↓↓↓

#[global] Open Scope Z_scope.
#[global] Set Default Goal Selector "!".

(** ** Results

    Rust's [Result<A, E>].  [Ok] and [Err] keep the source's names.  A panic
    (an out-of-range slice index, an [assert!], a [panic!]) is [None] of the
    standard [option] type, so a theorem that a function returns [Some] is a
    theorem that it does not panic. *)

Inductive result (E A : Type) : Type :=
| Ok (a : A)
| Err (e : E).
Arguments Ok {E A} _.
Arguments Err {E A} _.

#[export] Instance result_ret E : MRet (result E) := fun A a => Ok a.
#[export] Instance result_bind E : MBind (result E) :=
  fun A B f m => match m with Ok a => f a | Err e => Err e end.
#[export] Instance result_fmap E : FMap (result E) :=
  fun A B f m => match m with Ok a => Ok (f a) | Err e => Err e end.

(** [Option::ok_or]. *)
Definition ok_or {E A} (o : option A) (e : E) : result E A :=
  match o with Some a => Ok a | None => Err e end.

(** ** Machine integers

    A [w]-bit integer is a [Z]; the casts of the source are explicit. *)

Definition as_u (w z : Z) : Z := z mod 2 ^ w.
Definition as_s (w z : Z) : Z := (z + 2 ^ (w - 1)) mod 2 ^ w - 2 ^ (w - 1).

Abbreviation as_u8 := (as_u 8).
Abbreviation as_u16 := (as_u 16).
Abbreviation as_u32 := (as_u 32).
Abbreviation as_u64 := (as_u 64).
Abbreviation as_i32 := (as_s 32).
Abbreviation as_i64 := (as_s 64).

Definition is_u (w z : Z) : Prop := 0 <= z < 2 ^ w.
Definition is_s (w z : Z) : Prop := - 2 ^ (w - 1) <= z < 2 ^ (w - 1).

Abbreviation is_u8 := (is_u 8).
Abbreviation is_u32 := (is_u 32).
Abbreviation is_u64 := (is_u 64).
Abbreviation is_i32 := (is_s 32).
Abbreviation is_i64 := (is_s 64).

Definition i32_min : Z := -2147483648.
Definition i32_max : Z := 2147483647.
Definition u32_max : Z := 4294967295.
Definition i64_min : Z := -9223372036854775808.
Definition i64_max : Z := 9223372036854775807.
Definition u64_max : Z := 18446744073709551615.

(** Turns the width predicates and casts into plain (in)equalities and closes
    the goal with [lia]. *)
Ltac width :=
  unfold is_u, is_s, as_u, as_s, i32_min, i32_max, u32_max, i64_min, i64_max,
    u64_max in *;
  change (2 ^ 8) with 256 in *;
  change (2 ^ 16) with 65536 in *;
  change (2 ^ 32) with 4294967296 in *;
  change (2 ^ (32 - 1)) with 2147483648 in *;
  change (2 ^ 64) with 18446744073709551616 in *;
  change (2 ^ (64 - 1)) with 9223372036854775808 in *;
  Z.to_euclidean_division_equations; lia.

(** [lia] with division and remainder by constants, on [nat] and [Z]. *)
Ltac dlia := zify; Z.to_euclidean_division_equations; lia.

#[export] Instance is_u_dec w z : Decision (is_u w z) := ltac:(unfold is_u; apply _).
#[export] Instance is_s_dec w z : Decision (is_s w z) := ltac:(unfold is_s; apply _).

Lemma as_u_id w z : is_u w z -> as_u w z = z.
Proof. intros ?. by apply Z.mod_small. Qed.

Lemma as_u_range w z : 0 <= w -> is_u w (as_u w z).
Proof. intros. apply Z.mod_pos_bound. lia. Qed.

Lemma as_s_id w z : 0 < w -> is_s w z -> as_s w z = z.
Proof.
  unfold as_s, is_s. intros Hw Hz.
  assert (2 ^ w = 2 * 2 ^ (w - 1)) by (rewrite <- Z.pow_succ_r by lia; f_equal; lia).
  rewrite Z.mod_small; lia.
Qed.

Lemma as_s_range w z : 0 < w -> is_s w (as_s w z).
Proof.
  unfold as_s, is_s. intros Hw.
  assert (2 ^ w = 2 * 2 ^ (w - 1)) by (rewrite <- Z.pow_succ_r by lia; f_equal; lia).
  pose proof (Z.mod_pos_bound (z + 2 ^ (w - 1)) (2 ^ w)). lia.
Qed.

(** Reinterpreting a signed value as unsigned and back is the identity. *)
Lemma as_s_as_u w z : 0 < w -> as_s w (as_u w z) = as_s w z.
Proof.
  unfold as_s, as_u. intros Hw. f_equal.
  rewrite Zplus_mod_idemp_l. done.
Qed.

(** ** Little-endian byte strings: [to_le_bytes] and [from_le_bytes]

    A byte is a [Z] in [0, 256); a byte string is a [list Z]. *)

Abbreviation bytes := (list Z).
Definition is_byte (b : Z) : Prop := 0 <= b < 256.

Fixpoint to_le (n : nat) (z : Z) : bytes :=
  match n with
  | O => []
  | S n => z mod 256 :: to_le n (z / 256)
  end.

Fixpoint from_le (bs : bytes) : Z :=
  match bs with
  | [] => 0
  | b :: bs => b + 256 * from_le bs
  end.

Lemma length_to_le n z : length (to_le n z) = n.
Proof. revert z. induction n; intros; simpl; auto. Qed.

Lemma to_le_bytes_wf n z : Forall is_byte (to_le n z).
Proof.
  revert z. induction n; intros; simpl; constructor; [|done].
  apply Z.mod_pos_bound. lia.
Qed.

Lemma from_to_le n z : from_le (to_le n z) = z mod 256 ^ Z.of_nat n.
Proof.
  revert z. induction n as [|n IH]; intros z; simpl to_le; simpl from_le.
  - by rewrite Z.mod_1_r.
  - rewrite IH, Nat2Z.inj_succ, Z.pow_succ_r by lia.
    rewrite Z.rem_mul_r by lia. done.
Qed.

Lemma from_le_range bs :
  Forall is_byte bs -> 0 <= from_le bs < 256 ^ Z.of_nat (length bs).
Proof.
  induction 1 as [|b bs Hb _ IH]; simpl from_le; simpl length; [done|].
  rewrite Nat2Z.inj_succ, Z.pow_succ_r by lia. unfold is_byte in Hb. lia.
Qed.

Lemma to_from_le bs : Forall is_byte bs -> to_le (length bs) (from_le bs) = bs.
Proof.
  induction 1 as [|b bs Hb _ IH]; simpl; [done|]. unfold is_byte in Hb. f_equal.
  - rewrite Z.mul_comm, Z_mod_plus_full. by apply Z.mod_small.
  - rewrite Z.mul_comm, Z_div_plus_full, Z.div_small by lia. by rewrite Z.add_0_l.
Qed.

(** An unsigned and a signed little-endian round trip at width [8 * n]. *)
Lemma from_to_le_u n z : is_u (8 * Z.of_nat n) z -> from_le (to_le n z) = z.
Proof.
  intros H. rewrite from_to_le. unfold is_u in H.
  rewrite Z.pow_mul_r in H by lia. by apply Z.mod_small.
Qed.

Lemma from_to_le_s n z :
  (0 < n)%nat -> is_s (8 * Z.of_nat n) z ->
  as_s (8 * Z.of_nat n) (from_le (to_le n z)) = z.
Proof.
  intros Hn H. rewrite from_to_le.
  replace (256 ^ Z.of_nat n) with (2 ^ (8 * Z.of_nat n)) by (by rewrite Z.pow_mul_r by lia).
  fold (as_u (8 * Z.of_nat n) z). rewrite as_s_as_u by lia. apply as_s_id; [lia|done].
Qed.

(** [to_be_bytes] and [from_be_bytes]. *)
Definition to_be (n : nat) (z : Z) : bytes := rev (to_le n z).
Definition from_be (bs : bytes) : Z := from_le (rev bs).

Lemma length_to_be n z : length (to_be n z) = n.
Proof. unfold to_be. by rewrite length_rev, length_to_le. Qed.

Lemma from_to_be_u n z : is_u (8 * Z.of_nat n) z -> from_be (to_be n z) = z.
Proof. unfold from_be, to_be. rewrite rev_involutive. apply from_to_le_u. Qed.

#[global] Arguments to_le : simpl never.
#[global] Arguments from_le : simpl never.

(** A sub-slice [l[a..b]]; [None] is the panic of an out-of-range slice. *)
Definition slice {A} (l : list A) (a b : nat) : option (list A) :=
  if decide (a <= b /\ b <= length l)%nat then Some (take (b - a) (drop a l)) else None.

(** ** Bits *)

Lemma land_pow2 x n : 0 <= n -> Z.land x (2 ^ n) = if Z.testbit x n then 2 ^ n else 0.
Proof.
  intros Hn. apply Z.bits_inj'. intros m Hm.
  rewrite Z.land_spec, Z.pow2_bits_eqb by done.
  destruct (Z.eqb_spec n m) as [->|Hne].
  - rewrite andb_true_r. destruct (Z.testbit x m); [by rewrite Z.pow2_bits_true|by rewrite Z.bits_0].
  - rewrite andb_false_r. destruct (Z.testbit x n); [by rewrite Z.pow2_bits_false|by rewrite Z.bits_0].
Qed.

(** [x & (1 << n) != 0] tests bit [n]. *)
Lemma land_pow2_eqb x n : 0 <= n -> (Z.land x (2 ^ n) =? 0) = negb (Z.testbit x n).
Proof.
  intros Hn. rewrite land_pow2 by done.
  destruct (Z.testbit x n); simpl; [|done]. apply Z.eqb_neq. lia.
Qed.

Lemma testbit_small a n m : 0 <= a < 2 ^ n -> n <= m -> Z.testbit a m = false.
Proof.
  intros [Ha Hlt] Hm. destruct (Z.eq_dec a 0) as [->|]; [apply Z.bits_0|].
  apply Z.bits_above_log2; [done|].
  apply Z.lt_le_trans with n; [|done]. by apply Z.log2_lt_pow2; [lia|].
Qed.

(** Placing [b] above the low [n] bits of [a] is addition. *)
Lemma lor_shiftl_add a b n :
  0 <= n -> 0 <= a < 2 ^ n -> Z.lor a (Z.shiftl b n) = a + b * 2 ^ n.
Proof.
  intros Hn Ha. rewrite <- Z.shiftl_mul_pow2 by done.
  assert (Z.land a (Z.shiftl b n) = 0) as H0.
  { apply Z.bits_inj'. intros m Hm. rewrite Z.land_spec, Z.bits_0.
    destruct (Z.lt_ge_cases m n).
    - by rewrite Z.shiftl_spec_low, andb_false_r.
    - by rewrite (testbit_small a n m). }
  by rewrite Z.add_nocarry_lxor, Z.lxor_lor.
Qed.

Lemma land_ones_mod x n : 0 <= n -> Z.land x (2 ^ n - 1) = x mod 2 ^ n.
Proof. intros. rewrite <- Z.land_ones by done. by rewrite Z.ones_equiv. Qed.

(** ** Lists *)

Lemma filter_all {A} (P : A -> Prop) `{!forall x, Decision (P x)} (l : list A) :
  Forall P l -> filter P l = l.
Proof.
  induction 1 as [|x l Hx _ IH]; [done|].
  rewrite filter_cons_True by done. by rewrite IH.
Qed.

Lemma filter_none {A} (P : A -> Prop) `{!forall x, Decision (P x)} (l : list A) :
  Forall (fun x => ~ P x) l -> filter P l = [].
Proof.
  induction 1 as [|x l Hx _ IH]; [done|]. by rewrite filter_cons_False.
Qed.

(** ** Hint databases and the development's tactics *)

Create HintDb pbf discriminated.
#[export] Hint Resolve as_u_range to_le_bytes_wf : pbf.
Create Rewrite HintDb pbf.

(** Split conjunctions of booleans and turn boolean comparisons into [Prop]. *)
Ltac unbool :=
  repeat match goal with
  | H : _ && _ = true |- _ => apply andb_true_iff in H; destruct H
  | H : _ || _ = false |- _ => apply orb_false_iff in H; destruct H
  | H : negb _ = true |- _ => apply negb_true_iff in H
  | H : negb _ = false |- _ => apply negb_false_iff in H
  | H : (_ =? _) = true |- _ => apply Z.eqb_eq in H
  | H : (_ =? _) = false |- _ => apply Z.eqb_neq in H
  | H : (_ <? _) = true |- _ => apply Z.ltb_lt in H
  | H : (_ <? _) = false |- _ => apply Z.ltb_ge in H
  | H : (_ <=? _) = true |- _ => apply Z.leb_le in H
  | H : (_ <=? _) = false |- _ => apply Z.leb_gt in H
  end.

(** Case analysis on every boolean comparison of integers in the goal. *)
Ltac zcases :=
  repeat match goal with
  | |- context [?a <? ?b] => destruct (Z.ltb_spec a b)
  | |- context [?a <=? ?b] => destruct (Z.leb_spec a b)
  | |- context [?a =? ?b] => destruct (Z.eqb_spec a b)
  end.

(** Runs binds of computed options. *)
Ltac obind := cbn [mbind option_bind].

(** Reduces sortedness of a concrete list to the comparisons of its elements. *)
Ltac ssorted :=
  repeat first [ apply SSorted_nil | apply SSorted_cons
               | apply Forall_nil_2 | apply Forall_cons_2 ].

↑↑↑
↓↓↓

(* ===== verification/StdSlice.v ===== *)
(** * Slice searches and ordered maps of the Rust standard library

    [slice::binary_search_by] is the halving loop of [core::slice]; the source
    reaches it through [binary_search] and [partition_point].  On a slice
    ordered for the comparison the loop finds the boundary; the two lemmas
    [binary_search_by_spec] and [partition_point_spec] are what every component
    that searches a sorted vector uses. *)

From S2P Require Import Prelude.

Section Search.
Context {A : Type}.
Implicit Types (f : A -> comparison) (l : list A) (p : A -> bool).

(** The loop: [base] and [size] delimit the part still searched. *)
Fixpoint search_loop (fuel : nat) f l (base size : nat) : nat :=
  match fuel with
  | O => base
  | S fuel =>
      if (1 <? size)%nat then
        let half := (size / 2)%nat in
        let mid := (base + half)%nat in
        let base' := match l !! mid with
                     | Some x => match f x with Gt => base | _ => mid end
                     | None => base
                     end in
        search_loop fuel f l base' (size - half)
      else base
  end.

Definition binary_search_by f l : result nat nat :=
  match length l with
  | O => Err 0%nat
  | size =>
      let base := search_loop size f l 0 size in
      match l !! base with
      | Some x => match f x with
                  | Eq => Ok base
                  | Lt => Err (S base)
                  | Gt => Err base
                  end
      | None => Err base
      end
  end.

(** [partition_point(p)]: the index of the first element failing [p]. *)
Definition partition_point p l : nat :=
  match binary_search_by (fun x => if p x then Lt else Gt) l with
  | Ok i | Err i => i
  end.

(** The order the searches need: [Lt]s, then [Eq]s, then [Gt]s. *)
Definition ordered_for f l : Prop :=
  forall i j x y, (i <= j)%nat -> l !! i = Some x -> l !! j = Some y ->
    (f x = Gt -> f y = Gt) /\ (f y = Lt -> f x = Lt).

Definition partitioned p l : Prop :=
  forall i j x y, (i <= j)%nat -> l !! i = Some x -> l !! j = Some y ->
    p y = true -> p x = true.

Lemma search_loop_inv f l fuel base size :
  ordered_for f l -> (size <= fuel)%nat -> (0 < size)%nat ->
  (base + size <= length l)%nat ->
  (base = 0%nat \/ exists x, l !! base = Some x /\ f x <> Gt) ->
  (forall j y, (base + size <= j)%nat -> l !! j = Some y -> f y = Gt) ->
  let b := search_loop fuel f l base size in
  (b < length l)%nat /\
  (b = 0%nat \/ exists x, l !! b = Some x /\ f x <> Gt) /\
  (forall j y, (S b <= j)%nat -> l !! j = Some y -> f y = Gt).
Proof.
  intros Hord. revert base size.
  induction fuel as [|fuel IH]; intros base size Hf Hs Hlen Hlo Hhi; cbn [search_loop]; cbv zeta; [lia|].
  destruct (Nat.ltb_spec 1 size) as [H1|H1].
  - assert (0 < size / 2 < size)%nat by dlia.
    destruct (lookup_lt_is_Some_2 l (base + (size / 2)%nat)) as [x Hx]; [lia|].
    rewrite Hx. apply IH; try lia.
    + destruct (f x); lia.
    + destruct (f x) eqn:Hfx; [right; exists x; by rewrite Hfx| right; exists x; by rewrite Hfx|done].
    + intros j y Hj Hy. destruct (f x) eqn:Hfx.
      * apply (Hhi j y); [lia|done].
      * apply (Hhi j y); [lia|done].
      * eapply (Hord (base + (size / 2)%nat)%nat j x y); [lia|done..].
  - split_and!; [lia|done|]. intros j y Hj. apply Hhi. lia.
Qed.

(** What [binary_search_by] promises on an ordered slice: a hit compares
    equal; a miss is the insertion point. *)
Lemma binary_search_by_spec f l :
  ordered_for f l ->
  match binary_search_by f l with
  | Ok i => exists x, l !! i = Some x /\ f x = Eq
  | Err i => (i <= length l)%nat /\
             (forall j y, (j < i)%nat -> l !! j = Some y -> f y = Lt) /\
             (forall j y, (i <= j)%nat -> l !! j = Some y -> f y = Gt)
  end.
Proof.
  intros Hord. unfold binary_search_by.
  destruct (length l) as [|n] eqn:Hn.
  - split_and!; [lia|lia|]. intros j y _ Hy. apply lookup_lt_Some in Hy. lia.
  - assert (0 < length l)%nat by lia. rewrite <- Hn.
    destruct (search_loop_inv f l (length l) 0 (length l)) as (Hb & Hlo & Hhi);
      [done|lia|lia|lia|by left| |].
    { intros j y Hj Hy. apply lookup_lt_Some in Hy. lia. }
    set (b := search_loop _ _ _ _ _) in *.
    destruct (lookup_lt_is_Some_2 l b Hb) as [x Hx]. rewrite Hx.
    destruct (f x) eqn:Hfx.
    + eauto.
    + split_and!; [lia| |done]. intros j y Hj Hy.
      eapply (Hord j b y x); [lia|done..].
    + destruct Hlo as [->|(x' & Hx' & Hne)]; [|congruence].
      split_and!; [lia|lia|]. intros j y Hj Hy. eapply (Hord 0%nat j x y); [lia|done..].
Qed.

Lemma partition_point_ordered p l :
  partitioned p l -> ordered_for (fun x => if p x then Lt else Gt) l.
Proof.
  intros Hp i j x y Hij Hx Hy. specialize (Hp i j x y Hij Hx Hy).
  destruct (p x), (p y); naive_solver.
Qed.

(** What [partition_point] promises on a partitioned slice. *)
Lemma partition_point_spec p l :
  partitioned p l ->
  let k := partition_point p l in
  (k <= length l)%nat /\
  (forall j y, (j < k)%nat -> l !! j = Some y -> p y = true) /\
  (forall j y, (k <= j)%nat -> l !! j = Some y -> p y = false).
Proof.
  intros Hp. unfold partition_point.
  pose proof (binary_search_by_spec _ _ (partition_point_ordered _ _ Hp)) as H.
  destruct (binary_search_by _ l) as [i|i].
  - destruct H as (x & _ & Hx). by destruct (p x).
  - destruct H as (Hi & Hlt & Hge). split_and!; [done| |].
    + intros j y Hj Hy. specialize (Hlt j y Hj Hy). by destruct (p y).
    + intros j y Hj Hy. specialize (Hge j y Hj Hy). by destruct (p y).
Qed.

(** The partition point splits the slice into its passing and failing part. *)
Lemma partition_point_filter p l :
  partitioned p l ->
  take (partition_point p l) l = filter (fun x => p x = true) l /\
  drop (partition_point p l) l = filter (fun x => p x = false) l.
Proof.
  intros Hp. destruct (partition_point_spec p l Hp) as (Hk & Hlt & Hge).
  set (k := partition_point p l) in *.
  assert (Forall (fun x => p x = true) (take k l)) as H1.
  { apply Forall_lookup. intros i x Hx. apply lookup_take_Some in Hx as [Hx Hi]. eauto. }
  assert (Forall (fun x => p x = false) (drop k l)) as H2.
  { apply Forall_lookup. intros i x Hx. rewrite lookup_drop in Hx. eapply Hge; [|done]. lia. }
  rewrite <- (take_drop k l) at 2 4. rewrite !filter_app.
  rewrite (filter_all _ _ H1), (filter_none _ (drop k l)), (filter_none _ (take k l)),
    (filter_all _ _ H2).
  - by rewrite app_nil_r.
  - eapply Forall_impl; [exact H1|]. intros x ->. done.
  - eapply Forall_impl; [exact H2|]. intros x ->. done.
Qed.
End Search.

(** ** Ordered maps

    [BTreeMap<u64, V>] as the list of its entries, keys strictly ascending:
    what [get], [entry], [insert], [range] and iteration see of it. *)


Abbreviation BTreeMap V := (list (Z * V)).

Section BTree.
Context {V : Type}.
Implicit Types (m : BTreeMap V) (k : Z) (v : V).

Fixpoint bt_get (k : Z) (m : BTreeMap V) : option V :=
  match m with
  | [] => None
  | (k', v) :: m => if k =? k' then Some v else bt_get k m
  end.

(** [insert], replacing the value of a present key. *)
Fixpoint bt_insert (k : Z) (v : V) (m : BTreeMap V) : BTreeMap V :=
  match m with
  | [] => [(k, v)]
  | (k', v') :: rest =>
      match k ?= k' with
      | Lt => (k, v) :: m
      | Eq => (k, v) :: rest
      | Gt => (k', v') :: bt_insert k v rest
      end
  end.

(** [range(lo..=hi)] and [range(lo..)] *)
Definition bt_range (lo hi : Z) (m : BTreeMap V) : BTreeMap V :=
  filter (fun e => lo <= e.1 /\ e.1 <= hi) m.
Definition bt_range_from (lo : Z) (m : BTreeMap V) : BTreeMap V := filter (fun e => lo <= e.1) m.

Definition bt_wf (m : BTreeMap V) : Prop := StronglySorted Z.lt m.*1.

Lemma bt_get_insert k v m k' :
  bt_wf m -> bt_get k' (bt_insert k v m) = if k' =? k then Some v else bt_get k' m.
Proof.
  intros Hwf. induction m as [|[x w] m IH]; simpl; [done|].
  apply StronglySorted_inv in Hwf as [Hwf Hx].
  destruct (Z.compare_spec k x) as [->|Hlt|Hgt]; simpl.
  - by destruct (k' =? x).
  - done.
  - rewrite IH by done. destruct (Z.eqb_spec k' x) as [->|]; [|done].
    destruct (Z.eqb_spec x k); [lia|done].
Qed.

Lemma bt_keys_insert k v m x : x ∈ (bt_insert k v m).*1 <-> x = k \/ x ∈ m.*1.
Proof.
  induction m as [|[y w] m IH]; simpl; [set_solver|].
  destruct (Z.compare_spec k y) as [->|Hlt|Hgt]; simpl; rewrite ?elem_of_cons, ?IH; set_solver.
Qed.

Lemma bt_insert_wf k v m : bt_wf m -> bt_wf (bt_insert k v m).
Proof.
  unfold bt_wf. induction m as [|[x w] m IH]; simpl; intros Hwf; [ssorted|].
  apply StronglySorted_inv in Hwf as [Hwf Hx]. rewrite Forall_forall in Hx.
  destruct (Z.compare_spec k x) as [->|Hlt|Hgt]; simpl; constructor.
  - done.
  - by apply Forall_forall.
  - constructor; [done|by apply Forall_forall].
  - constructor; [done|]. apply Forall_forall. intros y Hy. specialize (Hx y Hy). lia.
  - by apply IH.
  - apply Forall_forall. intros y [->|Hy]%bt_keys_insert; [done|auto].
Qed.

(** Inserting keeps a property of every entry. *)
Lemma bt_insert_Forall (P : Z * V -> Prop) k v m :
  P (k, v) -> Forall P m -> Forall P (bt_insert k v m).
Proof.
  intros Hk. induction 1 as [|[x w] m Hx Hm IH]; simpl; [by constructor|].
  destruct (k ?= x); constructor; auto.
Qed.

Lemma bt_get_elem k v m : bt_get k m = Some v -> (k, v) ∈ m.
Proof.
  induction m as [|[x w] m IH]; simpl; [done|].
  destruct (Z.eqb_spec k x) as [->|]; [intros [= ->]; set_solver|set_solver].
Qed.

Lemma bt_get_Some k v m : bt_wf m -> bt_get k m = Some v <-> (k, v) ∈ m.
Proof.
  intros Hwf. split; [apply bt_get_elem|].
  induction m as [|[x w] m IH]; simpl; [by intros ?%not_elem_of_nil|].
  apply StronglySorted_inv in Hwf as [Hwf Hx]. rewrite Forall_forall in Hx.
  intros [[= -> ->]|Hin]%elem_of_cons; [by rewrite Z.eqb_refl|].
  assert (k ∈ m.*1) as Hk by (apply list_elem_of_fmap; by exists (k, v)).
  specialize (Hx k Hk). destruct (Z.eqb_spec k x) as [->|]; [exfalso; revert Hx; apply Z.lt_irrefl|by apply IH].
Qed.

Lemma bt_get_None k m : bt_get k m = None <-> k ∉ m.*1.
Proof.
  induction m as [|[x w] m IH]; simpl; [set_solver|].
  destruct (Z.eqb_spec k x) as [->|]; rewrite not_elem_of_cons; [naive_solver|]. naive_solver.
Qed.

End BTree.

↑↑↑

## TASK INSTRUCTIONS
State how many lines of the records above contain the word "Implicit", and give only that number.

## RESPONSE FOR THIS EXERCISE
2